- **ASSIGNMENT**:
Among the lines below, a stretch begins at the one with "(** ** The inode table *)" and ends at the one with "Proof. intros Hl.". Repeat that stretch exactly, ends included.

DATA EXCERPTS section start

(* ===== verification/Hd.v ===== *)
(** The hard-disk driver, kernel/hd.c: the queue of transfers, the interrupt
    handlers that carry them out and the translation of blocks to sectors. *)
From S2P Require Export Sched.
#[local] Open Scope bool_scope.

Section hd.
Context `{Machine}.

(** kernel/hd.c:34 *)
Definition MAX_ERRORS : Z := 5.
(** kernel/hd.c:36 *)
Definition NR_REQUEST : Z := 32.
(** kernel/hd.c:43-45: the first two members of the one drive [HD_TYPE] of
    include/linux/config.h:34 describes; [wpcom], [lzone] and [ctl] are not
    used. *)
Definition hd_info_head (dev : Z) : Z := 4.
(** kernel/hd.c:43-45 *)
Definition hd_info_sect (dev : Z) : Z := 20.
(** kernel/hd.c:43-45 *)
Definition hd_info_cyl (dev : Z) : Z := 1024.
(** kernel/hd.c:47 *)
Definition NR_HD : Z := 1.
(** include/linux/hdreg.h:17-29 *)
Definition HD_SPECIFY_CYL : Z := 1024.
Definition HD_SPECIFY_HEAD : Z := 4.
Definition HD_SPECIFY_SECT : Z := 20.
Definition HD_WPCOM : Z := -1.
Definition HD_CTL : Z := 0.
(** include/linux/hdreg.h:32-43 *)
Definition HD_DATA : Z := 0x1f0.
Definition HD_ERROR : Z := 0x1f1.
Definition HD_STATUS : Z := 0x1f7.
Definition HD_CMD : Z := 0x3f6.
(** include/linux/hdreg.h:46-53 *)
Definition ERR_STAT : Z := 0x01.
Definition DRQ_STAT : Z := 0x08.
Definition SEEK_STAT : Z := 0x10.
Definition WRERR_STAT : Z := 0x20.
Definition READY_STAT : Z := 0x40.
Definition BUSY_STAT : Z := 0x80.
(** include/linux/hdreg.h:57-58 *)
Definition WIN_READ : Z := 0x20.
Definition WIN_WRITE : Z := 0x30.
Definition WIN_SPECIFY : Z := 0x91.

Definition getr (i : Z) : K hd_request := gets (fun s => request s i).
Definition setr (i : Z) (f : hd_request -> hd_request) : K unit :=
  modify (fun s => s <| request ::= fun t => <[i := f (t i)]> t |>).

(** kernel/hd.c:66-70 *)
Definition IN_ORDER (s1 s2 : hd_request) : bool :=
  ((r_hd s1 <? r_hd s2) || (r_hd s1 =? r_hd s2)) &&
  (((r_cyl s1 <? r_cyl s2) || (r_cyl s1 =? r_cyl s2)) &&
   (((r_head s1 <? r_head s2) || (r_head s1 =? r_head s2)) &&
    (r_sector s1 <? r_sector s2))).

(** kernel/hd.c:82-83, into the bytes from [off] on of a buffer. *)
Definition port_read (port bh off nr : Z) : K unit :=
  for_ 0 (Z.to_nat nr) (fun i =>
    w ← inw port;
    setb bh (fun b => b <| b_data ::= fun d => put16 d (off + 2 * i) w |>)).
(* ===== verification/Buffer.v ===== *)
(** The buffer cache, fs/buffer.c, and the dispatch to the block driver,
    fs/block_dev.c: hash queues and free list of the buffers, lookup,
    allocation, release and reading of blocks. *)
From S2P Require Export Hd Links.
#[local] Open Scope bool_scope.

Section buffer.
Context `{Machine}.

(** fs/block_dev.c:69-76: the major numbers that have a driver; 3, the hard
    disk, is the only one. *)
Definition rd_blk (major : Z) : option (Z -> Z -> K unit) :=
  if major =? 3 then Some rw_hd else None.
(** fs/block_dev.c:7 *)
Definition NR_BLK_DEV : Z := 7.

(** fs/block_dev.c:78-86 *)
Definition ll_rw_block (rw bh : Z) : K unit :=
  b ← getb bh;
  let major := MAJOR (b_dev b) in
  if major >=? NR_BLK_DEV then panic "Trying to read nonexistent block-device"
  else
    match rd_blk major with
    | None => panic "Trying to read nonexistent block-device"
    | Some blk_addr => blk_addr rw bh
    end.

(** fs/buffer.c:43-49 *)
Definition wait_on_buffer (bh : Z) : K unit :=
  while fuel (b ← getb bh; mret (nz (b_lock b))) (sleep_on fuel (wq_b_wait bh)).

(** fs/buffer.c:51-64.  [sync_inodes] is in fs/inode.c. *)
Definition sys_sync (sync_inodes : K unit) : K Z :=
  sync_inodes;;
  n ← gets nr_buffers;
  for_ 0 (Z.to_nat n) (fun bh =>
    wait_on_buffer bh;;
    b ← getb bh;
    when (nz (b_dirt b)) (ll_rw_block WRITE bh));;
  mret 0.

(** fs/buffer.c:66-80 *)
Definition sync_dev (dev : Z) : K Z :=
  n ← gets nr_buffers;
  for_ 0 (Z.to_nat n) (fun bh =>
    b ← getb bh;
    when (b_dev b =? dev)
      (wait_on_buffer bh;;
       b ← getb bh;
       when (nz (b_dirt b)) (ll_rw_block WRITE bh)));;
  mret 0.

(** fs/buffer.c:82 *)
Definition _hashfn (dev block : Z) : Z := u32 (Z.lxor dev block) mod NR_HASH.
(** fs/buffer.c:83, as a value and as a variable. *)
Definition hash (s : kstate) (dev block : Z) : ptr := hash_table s (_hashfn dev block).
(** fs/buffer.c:83 *)
Definition set_hash (dev block : Z) (p : ptr) : K unit :=
  modify (fun s => s <| hash_table ::= <[_hashfn dev block := p]> |>).
Lemma indirect_run dev zone k z s :
  indirect_entry s dev zone k z -> buffer_wait s = None ->
  indirect dev zone k false s = Ret z s.
Proof.
  intros (bh & Hc & ->) Hw. unfold indirect. rewrite (bind_Ret _ _ _ _ _ (bread_cached _ _ _ _ Hc)). mrun.
  cbn [andb]. mrun. destruct Hc as (_ & _ & _ & _ & _ & _ & Hl & _ & Hcount).
  rewrite (bind_Ret _ _ _ tt s); cycle 1.
  { rewrite brelse_run; [by rewrite dropped_held|..]; unfold held.
    - rewrite upd_buf_eq. done.
    - rewrite upd_buf_eq. simpl. lia.
    - done. }
  unfold held. by rewrite upd_buf_eq.
Qed.

Lemma bmap_run inode block z s :
  maps_to s (inode_table s inode) block z -> buffer_wait s = None -> bmap inode block s = Ret z s.
Proof.
  intros Hm Hw. unfold bmap, _bmap.
  assert (Hlt : forall a b, a < b -> (a <? b) = true) by (intros; by apply Z.ltb_lt).
  assert (Hge : forall a b, b <= a -> (a <? b) = false) by (intros; by apply Z.ltb_ge).
  assert (Hbig : forall a, a < 262663 -> (a >=? 7 + 512 + 512 * 512) = false).
  { intros a Ha. rewrite Z.geb_leb. apply Z.leb_gt. lia. }
  destruct Hm as [b Hb|k Hk Hz|k z Hk Hz He|k Hk Hz|k Hk Hz He|k y z Hk Hz Hy He1 He2];
    rewrite Hge, Hbig by lia.
  - by rewrite Hlt by lia.
  - rewrite Hge by lia. cbv zeta. replace (7 + k - 7) with k by lia. rewrite Hlt by lia.
    rewrite (bind_Ret _ _ _ _ _ (zone_of_run inode 7 s)), Hz. done.
  - rewrite Hge by lia. cbv zeta. replace (7 + k - 7) with k by lia. rewrite Hlt by lia.
    rewrite (bind_Ret _ _ _ _ _ (zone_of_run inode 7 s)), (proj2 (nz_true _) Hz). cbn [negb]. mrun.
    by apply indirect_run.
  - rewrite Hge by lia. cbv zeta. rewrite Hge by lia.
    rewrite (bind_Ret _ _ _ _ _ (zone_of_run inode 8 s)), Hz. done.
  - rewrite Hge by lia. cbv zeta. rewrite Hge by lia. replace (519 + k - 7 - 512) with k by lia.
    rewrite (bind_Ret _ _ _ _ _ (zone_of_run inode 8 s)), (proj2 (nz_true _) Hz). cbn [negb]. mrun.
    rewrite Z.shiftr_div_pow2 by lia. change (2 ^ 9) with 512.
    by rewrite (bind_Ret _ _ _ _ _ (indirect_run _ _ _ _ _ He Hw)).
  - rewrite Hge by lia. cbv zeta. rewrite Hge by lia. replace (519 + k - 7 - 512) with k by lia.
    rewrite (bind_Ret _ _ _ _ _ (zone_of_run inode 8 s)), (proj2 (nz_true _) Hz). cbn [negb]. mrun.
    rewrite Z.shiftr_div_pow2 by lia. change (2 ^ 9) with 512.
    rewrite (bind_Ret _ _ _ _ _ (indirect_run _ _ _ _ _ He1 Hw)), (proj2 (nz_true _) Hy). cbn [negb]. mrun.
    replace (Z.land k 511) with (k mod 512); [by apply indirect_run|].
    change 511 with (Z.shiftl (Z.ones 9) 0). rewrite land_field by lia.
    change (2 ^ 0) with 1. change (2 ^ 9) with 512. rewrite Z.div_1_r. lia.
Qed.

(** For a block of a file that the zones of the inode, or its indirect or
    doubly indirect block, map to zone z, bmap returns z and changes nothing
    when the buffers it reads are in the cache and unlocked. *)
Theorem bmap_spec inode block z s :
  maps_to s (inode_table s inode) block z -> buffer_wait s = None ->
  bmap inode block s = Ret z s /\ forall z', maps_to s (inode_table s inode) block z' -> z' = z.
Proof.
  intros Hm Hw. pose proof (bmap_run inode block z s Hm Hw) as Hrun. split; [done|].
  intros z' Hm'. pose proof (bmap_run inode block z' s Hm' Hw) as Hrun'. congruence.
Qed.
End bmap.

(** ** The inode table *)

Section table.
Context `{Machine}.

Lemma wait_inode_unlocked i s : i_lock (inode_table s i) = 0 -> wait_on_inode i s = Ret tt s.
Proof. intros Hl. unfold wait_on_inode. apply while_false. mrun. by rewrite Hl. Qed.

Lemma find_empty_Some s e : 0 <= last_allocated_inode s < 32 -> find_empty s = Some e ->
  0 <= e < 32 /\ i_count (inode_table s e) = 0.
Proof.
  unfold find_empty. intros Hl. destruct (scan _ 0 _) as [k|] eqn:E; [|done]. intros [= <-].
  apply scan_Some in E as (Hk & Hc & _). ztest. split; [apply Z.mod_pos_bound; done|done].
Qed.

Lemma find_empty_None s : 0 <= last_allocated_inode s < 32 -> find_empty s = None ->
  forall i, 0 <= i < 32 -> i_count (inode_table s i) <> 0.
Proof.
  unfold find_empty. intros Hl. destruct (scan _ 0 _) eqn:E; [done|]. intros _ i Hi.
  rewrite scan_None in E. specialize (E ((i - last_allocated_inode s) mod 32)).
  cbv beta in E. change (Z.to_nat NR_INODE) with 32%nat in E. change NR_INODE with 32 in E.
  replace ((last_allocated_inode s + (i - last_allocated_inode s) mod 32) mod 32) with i in E by dlia.
  assert (Hc := E ltac:(dlia)). by apply Z.eqb_neq in Hc.
Qed.

(** The state after the free entry [e] was taken. *)
Definition empty_taken (e : Z) (s : kstate) : kstate :=
  upd_inode e (fun _ => zero_m_inode <| i_count := 1 |>) (s <| last_allocated_inode := e |>).

Lemma get_empty_inode_run e s :
  (0 < fuel)%nat -> 0 <= last_allocated_inode s < 32 -> find_empty s = Some e ->
  i_lock (inode_table s e) = 0 -> i_dirt (inode_table s e) = 0 ->
  get_empty_inode s = Ret (Some e) (empty_taken e s).
Proof.
  intros Hf Hl He Hlock Hdirt. destruct (find_empty_Some s e Hl He) as [_ Hc].
  assert (Hstep : empty_step tt s = Ret (inr e) (s <| last_allocated_inode := e |>)).
  { unfold empty_step. mrun. rewrite He. mrun. set (s1 := s <| last_allocated_inode := e |>).
    rewrite (bind_Ret _ _ s1 tt s1); [|by apply wait_inode_unlocked].
    rewrite (bind_Ret _ _ s1 tt s1); cycle 1.
    { apply while_false. mrun. change (inode_table s1) with (inode_table s). by rewrite Hdirt. }
    mrun. change (inode_table s1) with (inode_table s). by rewrite Hc. }
  unfold get_empty_inode. destruct fuel as [|n]; [lia|]. cbn [loop]. mrun.
  rewrite (bind_Ret _ _ _ _ _ Hstep). mrun. rewrite upd_inode_fuse. done.
Qed.

Lemma iget_loop dev nr n k s i :
  scan (fun i => (i_dev (inode_table s i) =? dev) && (i_num (inode_table s i) =? nr)) k (Z.to_nat (32 - k)) = Some i ->
  0 <= k <= 32 -> (Z.to_nat (32 - k) < n)%nat -> i_lock (inode_table s i) = 0 ->
  loop n (iget_step dev nr) k s = Ret (Some i) s.
Proof.
  intros Hs Hk Hn Hl. remember (Z.to_nat (32 - k)) as m eqn:Em. revert k n Em Hs Hk Hn.
  induction m as [|m IH]; intros k n Em Hs Hk Hn; [done|]. destruct n as [|n]; [lia|].
  cbn [loop scan] in *.
  assert (Hstep : iget_step dev nr k s =
    Ret (if (i_dev (inode_table s k) =? dev) && (i_num (inode_table s k) =? nr) then inr (Some k)
         else inl (k + 1)) s \/ i_lock (inode_table s k) <> 0).
  { destruct (decide (i_lock (inode_table s k) = 0)) as [Hlk|]; [left|by right].
    unfold iget_step. replace (k <? NR_INODE) with true by (symmetry; apply Z.ltb_lt; unfold NR_INODE; lia).
    cbn [negb]. mrun. destruct (i_dev (inode_table s k) =? dev) eqn:E1; cbn [negb orb andb]; [|done].
    destruct (i_num (inode_table s k) =? nr) eqn:E2; cbn [negb]; [|done].
    rewrite (bind_Ret _ _ _ _ _ (wait_inode_unlocked k s Hlk)). mrun. by rewrite E1, E2. }
  destruct ((i_dev (inode_table s k) =? dev) && (i_num (inode_table s k) =? nr)) eqn:Em2.
  - injection Hs as <-. destruct Hstep as [Hstep|]; [|done]. by rewrite (bind_Ret _ _ _ _ _ Hstep).
  - assert (Hstep' : iget_step dev nr k s = Ret (inl (k + 1)) s).
    { unfold iget_step. replace (k <? NR_INODE) with true by (symmetry; apply Z.ltb_lt; unfold NR_INODE; lia).
      cbn [negb]. mrun. rewrite <- negb_andb, Em2. done. }
    rewrite (bind_Ret _ _ _ _ _ Hstep'). apply IH; [lia|done|lia|lia].
Qed.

DATA EXCERPTS section end

- **RESPONSE BOX**:
(** ** The inode table *)

Section table.
Context `{Machine}.

Lemma wait_inode_unlocked i s : i_lock (inode_table s i) = 0 -> wait_on_inode i s = Ret tt s.
Proof. intros Hl. unfold wait_on_inode. apply while_false. mrun. by rewrite Hl. Qed.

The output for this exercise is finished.